Listed records:
(** GET /ages/{source}. *)
Definition get_age_sizes (source : string) (validator : Validator)
    : M (list AgeSize.t) :=
  try_except
    (source_id <-
       try_except_KeyError
         (DataSource_getitem (upper source))
         (raise (HTTPException 400 ("Invalid source: " +:+ source)));;
     let st := storage validator in
     with_context LockAcquire LockRelease
       (store_call st create_connection ConnCreate;;;
        store_call st cursor ConnCursor;;;
        store_call st execute (CursorExecute SelectAgeSizes [source_id]);;;
        store_call st fetchall CursorFetchall;;;
        let ages :=
          map (fun row => {|
                 AgeSize.time_bucket_id := row.1.1;
                 AgeSize.content_size_bytes := row.1.2;
                 AgeSize.adj_content_size_bytes := row.2
               |})
            (select_age_sizes st source_id) in
        store_call st close ConnClose;;;
        ret ages))
    (fun e =>
       raise (HTTPException 500 ("Error retrieving age sizes: " +:+ str_exn e))).

(** ** Observations on a trace *)



(** The connections opened and not yet closed after the events of [t]. *)
Definition open_connections (t : list Event) : nat :=
  fold_left
    (fun n ev =>
       match ev with
       | ConnCreate => S n
       | ConnClose => pred n
       | _ => n
       end)
    t 0%nat.


Definition is_Forward (ev : Event) : bool :=
  match ev with Forward _ _ _ => true | _ => false end.

(** The remote invocations issued in [t]. *)
Definition forwards (t : list Event) : list Event := List.filter is_Forward t.


(** The records the handlers build from the rows fetched. *)
Definition label_size_of (row : string * Z * Q) : LabelSize.t := {|
  LabelSize.label_value := row.1.1;
  LabelSize.content_size_bytes := row.1.2;
  LabelSize.adj_content_size_bytes := row.2
|}.

Definition age_size_of (row : Z * Z * Q) : AgeSize.t := {|
  AgeSize.time_bucket_id := row.1.1;
  AgeSize.content_size_bytes := row.1.2;
  AgeSize.adj_content_size_bytes := row.2
|}.

(** The trace of a read of the store that runs to its end. *)
Definition full_read (q : Query) (source_id : Z) : list Event :=
  [LockAcquire; ConnCreate; ConnCursor; CursorExecute q [source_id];
   CursorFetchall; ConnClose; LockRelease].


(** ** The merge as the spec words it *)

(** The content identity of an item. *)
Definition identity (item : Item) : Z := hash (str_item item).

(** The first occurrence of each identity, in order of arrival. *)
Fixpoint first_occurrences (l : list Item) : list Item :=
  match l with
  | [] => []
  | x :: l' => x :: filter (fun y => identity y ≠ identity x) (first_occurrences l')
  end.

(** The outcome of the one remote call: the payloads collected and the
    lines logged. *)
Definition collected (outcome : ForwardOutcome Item) (uid : Z)
    : list (list Item) * list Event :=
  match outcome with
  | Responds (Some (item :: items)) => ([item :: items], [])
  | Responds _ => ([], [])
  | Fails e =>
      ([], [LogError ("Error querying miner " +:+ pretty uid +:+ ": " +:+ str_exn e)])
  end.

(** The rows of the join that contribute to a bucket of a source. *)
Definition contributing (st : Storage) (source_id b : Z)
    : list (Miner.row * MinerIndex.row) :=
  List.filter
    (fun j => (MinerIndex.source j.2 =? source_id) && (MinerIndex.timeBucketId j.2 =? b))
    (miner_join_index st).

(** ** The dependency, the health check and the routes *)

(** [get_validator] (lines 17-21): [api] is the attribute the API server
    sets on the function when it starts, absent before; what is returned is
    its validator. *)
Definition get_validator (api : option Validator) : M Validator :=
  match api with
  | None => raise (HTTPException 503 "API server not initialized")
  | Some validator => ret validator
  end.

(** [validator=Depends(get_validator)]: the dependency is resolved before the
    handler is called, outside the handler's own [try]; what it raises is the
    outcome of the request. *)
Definition depends_validator {A} (api : option Validator)
    (handler : Validator -> M A) : M A :=
  validator <- get_validator api;;
  handler validator.

(** GET /health (lines 100-107).  [is_healthy] is what
    [validator.is_healthy()] answers and [utcnow] the reading of the clock. *)
Definition health_check (validator : Validator) (is_healthy : bool)
    (utcnow : Z) : M HealthResponse.t :=
  let miner_uids := get_miner_uids (metagraph validator) (uid validator) in
  ret {|
    HealthResponse.status := if is_healthy then "healthy" else "unhealthy";
    HealthResponse.timestamp := utcnow;
    HealthResponse.miners_available := length miner_uids
  |}.

(** The four routes of the router, each handler behind its dependency. *)
Definition route_query (api : option Validator) (request : QueryRequest)
    (rnd : nat) (net : Network Item) : M (QueryResponse Item) :=
  depends_validator api (fun validator => query_data request validator rnd net).

Definition route_health (api : option Validator) (is_healthy : bool)
    (utcnow : Z) : M HealthResponse.t :=
  depends_validator api (fun validator => health_check validator is_healthy utcnow).

Definition route_labels (api : option Validator) (source : string)
    : M (list LabelSize.t) :=
  depends_validator api (get_label_sizes source).

Definition route_ages (api : option Validator) (source : string)
    : M (list AgeSize.t) :=
  depends_validator api (get_age_sizes source).

(** ** More observations *)

Definition is_LogError (ev : Event) : bool :=
  match ev with LogError _ => true | _ => false end.

(** The lines logged in [t]. *)
Definition log_lines (t : list Event) : list Event := List.filter is_LogError t.

(** Whether every call on the store succeeds. *)
Definition store_sound (st : Storage) : bool :=
  forallb (fun c => match failure st c with None => true | Some _ => false end)
    [create_connection; cursor; execute; fetchall; close].

(** Whether the store opens a connection and then fails a later call. *)
Definition fails_after_connect (st : Storage) : bool :=
  match failure st create_connection with
  | Some _ => false
  | None => negb (store_sound st)
  end.

(** The rows of the join that belong to a source. *)
Definition rows_of_source (st : Storage) (source_id : Z)
    : list (Miner.row * MinerIndex.row) :=
  List.filter (fun j => MinerIndex.source j.2 =? source_id) (miner_join_index st).

(** The sum of a list of integers, as the spec words a total. *)
Definition total (l : list Z) : Z := foldr Z.add 0 l.

(** The sum of a list of rationals. *)
Definition total_Q (l : list Q) : Q := foldr Qplus (0 # 1) l.

(** Whether a row of Miner and a row of MinerIndex are joined (same
    minerId) and belong to a bucket of a source. *)
Definition joined_in (source_id b : Z) (m : Miner.row) (i : MinerIndex.row) : bool :=
  (MinerIndex.minerId i =? Miner.minerId m)
  && (MinerIndex.source i =? source_id)
  && (MinerIndex.timeBucketId i =? b).

(** The sizes of a bucket as the spec words them, over the two tables: every
    pair of a Miner row and a MinerIndex row that are joined and belong to
    the bucket counts once, with the size of the index row, and for the
    adjusted size with that size times the credibility of the miner. *)
Definition bucket_raw_size (st : Storage) (source_id b : Z) : Z :=
  total
    (map (fun m =>
            total
              (map (fun i =>
                      if joined_in source_id b m i
                      then MinerIndex.contentSizeBytes i else 0)
                 (tblMinerIndex st)))
       (tblMiner st)).

Definition bucket_adj_size (st : Storage) (source_id b : Z) : Q :=
  total_Q
    (map (fun m =>
            total_Q
              (map (fun i =>
                      if joined_in source_id b m i
                      then (inject_Z (MinerIndex.contentSizeBytes i)
                            * Miner.credibility m)%Q
                      else 0 # 1)
                 (tblMinerIndex st)))
       (tblMiner st)).




(** ** Facts on the built-ins *)

Section SortedFacts.
Context {A K : Type} (leb : K -> K -> bool) (key : A -> K).
Hypothesis leb_total : forall a b, leb a b = true \/ leb b a = true.
Hypothesis leb_trans : forall a b c, leb a b = true -> leb b c = true -> leb a c = true.

Lemma insert_reverse_perm (x : A) (l : list A) :
  insert_reverse leb key x l ≡ₚ x :: l.
Proof.
  induction l as [|y l IH]; simpl; [done|].
  destruct (leb (key y) (key x)); [done|].
  rewrite IH. apply Permutation_swap.
Qed.

Lemma sorted_reverse_perm (l : list A) : sorted_reverse leb key l ≡ₚ l.
Proof.
  induction l as [|x l IH]; simpl; [done|].
  unfold sorted_reverse in *. simpl.
  rewrite insert_reverse_perm. by rewrite IH.
Qed.

Lemma insert_reverse_sorted (x : A) (l : list A) :
  StronglySorted (desc leb key) l -> StronglySorted (desc leb key) (insert_reverse leb key x l).
Proof.
  induction l as [|y l IH]; intros Hs; simpl.
  - repeat constructor.
  - inversion Hs as [|? ? Hl Hy]; subst.
    destruct (leb (key y) (key x)) eqn:Hyx.
    + constructor; [done|]. constructor; [done|].
      eapply Forall_impl; [exact Hy|].
      intros z Hz. unfold desc in *. eauto.
    + constructor; [by apply IH|].
      rewrite insert_reverse_perm. constructor; [|done].
      unfold desc. destruct (leb_total (key x) (key y)) as [H|H]; [done|congruence].
Qed.

Lemma sorted_reverse_sorted (l : list A) :
  StronglySorted (desc leb key) (sorted_reverse leb key l).
Proof.
  induction l as [|x l IH]; [constructor|].
  unfold sorted_reverse in *. simpl. by apply insert_reverse_sorted.
Qed.

Lemma sorted_reverse_length (l : list A) :
  length (sorted_reverse leb key l) = length l.
Proof. apply Permutation_length, sorted_reverse_perm. Qed.

(** In a descending list, whatever is cut off ranks no higher than what is
    kept. *)
Lemma sorted_take_drop (n : nat) (l : list A) :
  StronglySorted (desc leb key) l ->
  forall a b, a ∈ take n l -> b ∈ drop n l -> desc leb key a b.
Proof.
  revert n. induction l as [|x l IH]; intros n Hs a b Ha Hb.
  - rewrite take_nil in Ha. by apply elem_of_nil in Ha.
  - inversion Hs as [|? ? Hl Hx]; subst.
    destruct n as [|n]; simpl in *; [by apply elem_of_nil in Ha|].
    apply elem_of_cons in Ha as [->|Ha].
    + rewrite Forall_forall in Hx. apply Hx.
      by apply (subseteq_drop n l).
    + eapply IH; eauto.
Qed.

Lemma sorted_take (n : nat) (l : list A) :
  StronglySorted (desc leb key) l -> StronglySorted (desc leb key) (take n l).
Proof.
  revert n. induction l as [|x l IH]; intros n Hs.
  - rewrite take_nil. constructor.
  - destruct n as [|n]; simpl; [constructor|].
    inversion Hs as [|? ? Hl Hx]; subst.
    constructor; [by apply IH|].
    rewrite Forall_forall in *. intros y Hy. apply Hx.
    by apply (subseteq_take n l).
Qed.

End SortedFacts.

Lemma StronglySorted_weaken {A} (R1 R2 : A -> A -> Prop) (l : list A) :
  (forall a b, R1 a b -> R2 a b) -> StronglySorted R1 l -> StronglySorted R2 l.
Proof.
  intros HR. induction 1 as [|x l Hl IH Hx]; constructor; [done|].
  eapply Forall_impl; [exact Hx|]. intros y. apply HR.
Qed.

Lemma Qle_bool_total (a b : Q) : Qle_bool a b = true \/ Qle_bool b a = true.
Proof.
  rewrite !Qle_bool_iff.
  destruct (Qlt_le_dec b a) as [H|H]; [right; by apply Qlt_le_weak|by left].
Qed.

Lemma Qle_bool_trans (a b c : Q) :
  Qle_bool a b = true -> Qle_bool b c = true -> Qle_bool a c = true.
Proof. rewrite !Qle_bool_iff. apply Qle_trans. Qed.

Lemma Zleb_total (a b : Z) : (a <=? b) = true \/ (b <=? a) = true.
Proof. lia. Qed.

Lemma Zleb_trans (a b c : Z) :
  (a <=? b) = true -> (b <=? c) = true -> (a <=? c) = true.
Proof. lia. Qed.

Lemma slice_to_nonneg {A} (k : Z) (l : list A) :
  0 <= k -> slice_to k l = take (Z.to_nat k) l.
Proof. intros Hk. unfold slice_to. by destruct (Z.leb_spec 0 k); [|lia]. Qed.

Lemma slice_to_length {A} (k : Z) (l : list A) :
  0 <= k -> Z.of_nat (length (slice_to k l)) <= k.
Proof. intros Hk. rewrite slice_to_nonneg, length_take by done. lia. Qed.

Task details:
Word for word, set down the lines from the beginning of the records through the line that holds "(** ** Observations on a trace *)". Leave out the rest.

Answer to this task:
(** GET /ages/{source}. *)
Definition get_age_sizes (source : string) (validator : Validator)
    : M (list AgeSize.t) :=
  try_except
    (source_id <-
       try_except_KeyError
         (DataSource_getitem (upper source))
         (raise (HTTPException 400 ("Invalid source: " +:+ source)));;
     let st := storage validator in
     with_context LockAcquire LockRelease
       (store_call st create_connection ConnCreate;;;
        store_call st cursor ConnCursor;;;
        store_call st execute (CursorExecute SelectAgeSizes [source_id]);;;
        store_call st fetchall CursorFetchall;;;
        let ages :=
          map (fun row => {|
                 AgeSize.time_bucket_id := row.1.1;
                 AgeSize.content_size_bytes := row.1.2;
                 AgeSize.adj_content_size_bytes := row.2
               |})
            (select_age_sizes st source_id) in
        store_call st close ConnClose;;;
        ret ages))
    (fun e =>
       raise (HTTPException 500 ("Error retrieving age sizes: " +:+ str_exn e))).

(** ** Observations on a trace *)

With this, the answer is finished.